ACTIVITY → The line containing "(** A store" marks the end, so write out exactly every line from the top of the entries below through that one.

----

(** [__list_del] *)
Lemma scan_cut : T !! t = Some (mk_task st ar sg (ScanDel e rest nr true)) →
  inv b K lk (unqueue (wq_task e) l) (<[t := mk_task st ar sg (DelNext e rest nr)]> T).
Proof.
  intros Ht. pose proof (e_holder _ _ _ _ _ H t _ Ht eq_refl) as Hl.
  destruct (e_hold _ _ _ _ _ H t _ Ht) as [Hsuf Hrun].
  pose proof (ordered_after _ _ _ (e_order _ _ _ _ _ H) Hsuf) as Hex.
  pose proof (elem_of_suffix e _ _ Hsuf ltac:(by left)) as He. pose proof (queued_links _ _ _ _ _ _ H He) as Hk.
  eapply event_inv_step; [exact H|exact Ht|..]; cbn; try done.
  - by left.
  - apply unqueue_nodup, (e_nodup _ _ _ _ _ H).
  - apply ordered_unqueue, (e_order _ _ _ _ _ H).
  - apply owned_unqueue. eapply owned_same; [apply (e_owned _ _ _ _ _ H)|exact Ht|done].
  - intros x r Hx Hr Hlx. destruct (decide (x = wq_task e)) as [->|Hxe].
    + right. destruct Hrun as (q' & Hq' & ?). congruence.
    + left. by apply unqueue_elem.
  - apply (e_task _ _ _ _ _ H t _ Ht).
  - split_and!; [by apply suffix_unqueue; [apply (e_nodup _ _ _ _ _ H)|]| |done|done]. by intros [? _]%unqueue_elem.
  - by eapply links_cut; [apply (e_links _ _ _ _ _ H)|exact Ht|..].
  - intros E. split; [done|right]. split; [done|by intros].
Qed.

Lemma half_task k c : half_ok K l e rest k → T !! t = Some (mk_task st ar sg c) → frame c = None → wq_task e ≠ t.
Proof.
  intros (_ & _ & _ & Hk) Ht Hf E. rewrite E in Hk. by rewrite (no_frame _ _ _ _ _ _ H _ Ht Hf) in Hk.
Qed.

(** A store to a link field of the entry by the waker, at [c] before and [c'] after. *)
Definition half_at (c : pc) : Prop := c = DelNext e rest nr ∨ c = DelPrev e rest nr.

----

FINISHED EXERCISE →
(** [__list_del] *)
Lemma scan_cut : T !! t = Some (mk_task st ar sg (ScanDel e rest nr true)) →
  inv b K lk (unqueue (wq_task e) l) (<[t := mk_task st ar sg (DelNext e rest nr)]> T).
Proof.
  intros Ht. pose proof (e_holder _ _ _ _ _ H t _ Ht eq_refl) as Hl.
  destruct (e_hold _ _ _ _ _ H t _ Ht) as [Hsuf Hrun].
  pose proof (ordered_after _ _ _ (e_order _ _ _ _ _ H) Hsuf) as Hex.
  pose proof (elem_of_suffix e _ _ Hsuf ltac:(by left)) as He. pose proof (queued_links _ _ _ _ _ _ H He) as Hk.
  eapply event_inv_step; [exact H|exact Ht|..]; cbn; try done.
  - by left.
  - apply unqueue_nodup, (e_nodup _ _ _ _ _ H).
  - apply ordered_unqueue, (e_order _ _ _ _ _ H).
  - apply owned_unqueue. eapply owned_same; [apply (e_owned _ _ _ _ _ H)|exact Ht|done].
  - intros x r Hx Hr Hlx. destruct (decide (x = wq_task e)) as [->|Hxe].
    + right. destruct Hrun as (q' & Hq' & ?). congruence.
    + left. by apply unqueue_elem.
  - apply (e_task _ _ _ _ _ H t _ Ht).
  - split_and!; [by apply suffix_unqueue; [apply (e_nodup _ _ _ _ _ H)|]| |done|done]. by intros [? _]%unqueue_elem.
  - by eapply links_cut; [apply (e_links _ _ _ _ _ H)|exact Ht|..].
  - intros E. split; [done|right]. split; [done|by intros].
Qed.

Lemma half_task k c : half_ok K l e rest k → T !! t = Some (mk_task st ar sg c) → frame c = None → wq_task e ≠ t.
Proof.
  intros (_ & _ & _ & Hk) Ht Hf E. rewrite E in Hk. by rewrite (no_frame _ _ _ _ _ _ H _ Ht Hf) in Hk.
Qed.

(** A store to a link field of the entry by the waker, at [c] before and [c'] after. *)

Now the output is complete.